Quickly pan-fry prawns, then use them to create a healthy Asian noodle salad that’s ready in minutes.
Ingredients
- 2 x 100g packets bean thread vermicelli (glass noodles)
- 1 tablespoon sunflower oil or peanut oil
- 400g green prawns, peeled (tails intact), deveined
- 200g yellow butter beans, trimmed, cut into thirds
- 1 teaspoon caster sugar
- 1/4 cup (60ml) lime juice
- 1/4 cup (60ml) fish sauce
- 2 tablespoons rice vinegar
- 1 long red chilli, seeds removed, very thinly sliced lengthways
- 1 tablespoon black sesame seeds (see note)
- 1/2 cup fresh mint, torn
- 1/2 cup fresh coriander, torn
Method
- Step 1Place the noodles in a heatproof bowl and cover with boiling water. Leave for about 10 minutes. Drain and set aside.

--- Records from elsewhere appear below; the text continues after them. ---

(** * wowprogress-scrapper: resumable tier crawl, language filter, combine tool

    A shallow embedding of [wowprogress-scrapper/main.py] (with the
    [has_heroic_progress] oracle of [main_cloudscraper.py]) and of
    [wowprogress-scrapper/combine_guilds.py], followed by the properties of
    the crawl, the filter and the merge that the specification states.

    Conventions of the embedding.
    - Python [str] is [string], holding the UTF-8 bytes of the text; the
      order of two [str], by code point, is the order of their bytes.
      [strip] removes the white space of Unicode, the code points
      [white_space].  The [lower] and [upper] of the scraper, whose results
      are compared with ['finnish'] and ['EU'] only, act on the ASCII
      letters; the [str.lower] the combine tool sorts by is a parameter of
      the tool.
    - Python [int] is [Z]; [len] is [length] (a [nat]).
    - A JSON state file is the map or list [json.load] returns; a file that
      does not exist is the empty map, as in [load_state].
    - A [dict] whose iteration order is observed ([unique_guilds]) is an
      association list kept in insertion order; the two state files keyed by
      tier are [gmap]s.
    - bs4 and the transport are external: a parsed page is the record of the
      answers bs4 gives to the queries the code makes, and [fetch_page] is a
      function of the URL and the referer, [None] once its retries are
      exhausted. *)

From Stdlib Require Import ZArith Ascii String List Lia Sorted Permutation.
From stdpp Require Import base option list gmap strings pretty.

Local Open Scope Z_scope.

(** ** Python string operations *)

Module Py.

(** [str.isspace] on a character of one byte: TAB..CR, FS..US and the
    space.  The white-space characters of two and of three bytes are those
    of [isspace2] and [isspace3] below. *)
Definition isspace (c : ascii) : bool :=
  let n := N_of_ascii c in
  ((9 <=? n) && (n <=? 13) || (28 <=? n) && (n <=? 32))%N.

Definition lower_char (c : ascii) : ascii :=
  let n := N_of_ascii c in
  if ((65 <=? n) && (n <=? 90))%N then ascii_of_N (n + 32) else c.

Definition upper_char (c : ascii) : ascii :=
  let n := N_of_ascii c in
  if ((97 <=? n) && (n <=? 122))%N then ascii_of_N (n - 32) else c.

Fixpoint map_chars (f : ascii → ascii) (s : string) : string :=
  match s with
  | EmptyString => EmptyString
  | String c s' => String (f c) (map_chars f s')
  end.

(** [s.lower()] and [s.upper()] where the scraper calls them: on a text it
    compares with ['finnish'] and on one it compares with ['EU'].  On an
    ASCII text they are Python's.  A text with another character is
    neither ['finnish'] nor ['EU'] after Python's case mapping (no such
    character maps to letters of these words alone), and is neither here,
    where the bytes of such a character stay as they are. *)
Definition lower : string → string := map_chars lower_char.
Definition upper : string → string := map_chars upper_char.
(** One frontier state [{ z, t, choices }]. *)
Record State := mkState {
  st_z : Z;
  st_t : Q;
  choices : list Z
}.

Record Result := mkResult {
  totalZhenyuan : Z;
  totalTimeHours : Q;
  arts : gmap string Z;
  path : list Z
}.

(** ** 1. Flatten instances *)

(** The inner loop [for (let i = 0; i < art.count; i++)] of one art. *)
Definition expandArt (idx : nat) (a : Art) : list Instance :=
  (fun i : nat => mkInstance a (id a +:+ "_" +:+ pretty i) idx)
    <$> seq 0 (Z.to_nat (count a)).

Definition flatten (arts : list Art) : list Instance :=
  concat (imap expandArt arts).

(** ** 2. Precompute the option curve of an instance *)

Definition optionsBody (inst : Instance) (settings : Settings)
    (l : Z) (acc : Q * list Opt) : Q * list Opt :=
  let '(cumTime, options) := acc in
  let stepT :=
    getStepCost l (difficulty (art inst)) (speed settings) (reduction settings) in
  let cumTime := (cumTime + stepT)%Q in
  let nextLevel := l + 10 in
  let nextZ := getZhenyuan nextLevel (difficulty (art inst)) (isMain (art inst)) in
  (cumTime, options ++ [mkOpt nextLevel nextZ cumTime]).

Definition computeOptions (settings : Settings) (inst : Instance) : list Opt :=
  let options :=
    [mkOpt 99 (getZhenyuan 99 (difficulty (art inst)) (isMain (art inst))) 0%Q] in
  snd (for_range 99 499 10 (optionsBody inst settings) (0%Q, options)).

(** ** 3. Merge step: expand, sort, prune *)

(** [options[0].z]; every option list starts with the level-99 option. *)
Definition baseZ (options : list Opt) : Z :=
  match options with
  | o :: _ => opt_z o
  | [] => 0
  end.

(** The nested [for ... of] loops that push one candidate per
    (state, option) pair.  The index [i] is always inside [choices]. *)
Definition expand (i : nat) (options : list Opt) (frontier : list State)
    : list State :=
  let baseZ_i := baseZ options in
  state ← frontier;
  opt ← options;
  let deltaZ := opt_z opt - baseZ_i in
  let newZ := st_z state + deltaZ in
  let newT := (st_t state + opt_t opt)%Q in
  let newChoices := <[i := level opt]> (choices state) in
  [mkState newZ newT newChoices].

(** [nextFrontier.sort((a, b) => b.z - a.z)]: a stable sort by [z]
    descending; equal-[z] states keep their relative order.  [insertByZ x l]
    puts [x], which stood before all of [l], behind exactly the states [y]
    with [b.z - a.z > 0] at [a = x], [b = y]. *)
Fixpoint insertByZ (x : State) (l : list State) : list State :=
  match l with
  | [] => [x]
  | y :: l' =>
      if 0 <? st_z y - st_z x then y :: insertByZ x l'
      else x :: y :: l'
  end.

Definition sortByZDesc (l : list State) : list State :=
  foldr insertByZ [] l.

Definition BUCKET_SIZE : Z := 100.

(** The variables the prune loop mutates. *)
Record PruneAcc := mkPruneAcc {
  pruned : list State;
  minTimeSeen : option Q;
  seenBuckets : gset Z
}.

(** [state.t < minTimeSeen], where [None] is [Infinity]. *)
Definition belowMinTime (x : Q) (m : option Q) : bool :=
  match m with
  | None => true
  | Some m => Qltb x m
  end.

Definition bucketOf (state : State) : Z := st_z state / BUCKET_SIZE.

Definition pruneStep (acc : PruneAcc) (state : State) : PruneAcc :=
  if belowMinTime (st_t state) (minTimeSeen acc) then
    let bucket := bucketOf state in
    if decide (bucket ∉ seenBuckets acc) then
      mkPruneAcc (pruned acc ++ [state]) (Some (st_t state))
                 ({[bucket]} ∪ seenBuckets acc)
    else acc
  else acc.

Definition pruneInit : PruneAcc := mkPruneAcc [] None ∅.

Definition prune (nextFrontier : list State) : list State :=
  pruned (foldl pruneStep pruneInit nextFrontier).

Definition mergeStep (i : nat) (options : list Opt) (frontier : list State)
    : list State :=
  prune (sortByZDesc (expand i options frontier)).

(** The loop [for (let i = 0; i < instances.length; i++)]. *)
Fixpoint mergeFrom (i : nat) (instanceOptions : list (list Opt))
    (frontier : list State) : list State :=
  match instanceOptions with
  | [] => frontier
  | options :: rest => mergeFrom (S i) rest (mergeStep i options frontier)
  end.

Definition initialFrontier (n : nat) : list State :=
  [mkState 0 0%Q (replicate n 99)].

(** ** 4. Target selector *)

(** Resource-floor scan with its [break]. *)
Fixpoint scanZhenyuan (baseTotalZ : Z) (target : Q) (frontier : list State)
    (bestState : option State) : option State :=
  match frontier with
  | [] => bestState
  | state :: rest =>
      if Qle_bool target (inject_Z (st_z state + baseTotalZ))
      then scanZhenyuan baseTotalZ target rest (Some state)
      else bestState
  end.

(** Time-budget scan: the first state within budget. *)
Fixpoint scanTime (target : Q) (frontier : list State) : option State :=
  match frontier with
  | [] => None
  | state :: rest =>
      if Qle_bool (st_t state) target then Some state
      else scanTime target rest
  end.

Definition selectBest (settings : Settings) (baseTotalZ : Z)
    (frontier : list State) : option State :=
  match targetType settings with
  | zhenyuan =>
      match scanZhenyuan baseTotalZ (targetValue settings) frontier None with
      | Some s => Some s
      | None => head frontier
      end
  | time =>
      match scanTime (targetValue settings) frontier with
      | Some s => Some s
      | None => last frontier
      end
  end.

(** ** 5. Format the output, and the whole of [optimize] *)

Definition baseTotal (instances : list Instance) : Z :=
  foldl (fun baseTotalZ inst =>
           baseTotalZ + getZhenyuan 99 (difficulty (art inst)) (isMain (art inst)))
        0 instances.

(** [finalArts[inst.uniqueId] = bestState.choices[idx]], in instance order;
    a later instance with the same [uniqueId] overwrites an earlier one. *)
Definition formatArts (instances : list Instance) (bestState : State)
    : gmap string Z :=
  foldl (fun finalArts '(idx, inst) =>
           <[uniqueId inst := default 0 (choices bestState !! idx)]> finalArts)
        ∅ (imap pair instances).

- Step 2Meanwhile, heat the oil in a frypan over medium-high heat. Add the prawns and cook for about 2 minutes on either side until cooked through. Remove from the pan and set aside.
- Step 3Cook beans in a saucepan of boiling salted water for 2-3 minutes until just tender. Drain, then refresh in cold water.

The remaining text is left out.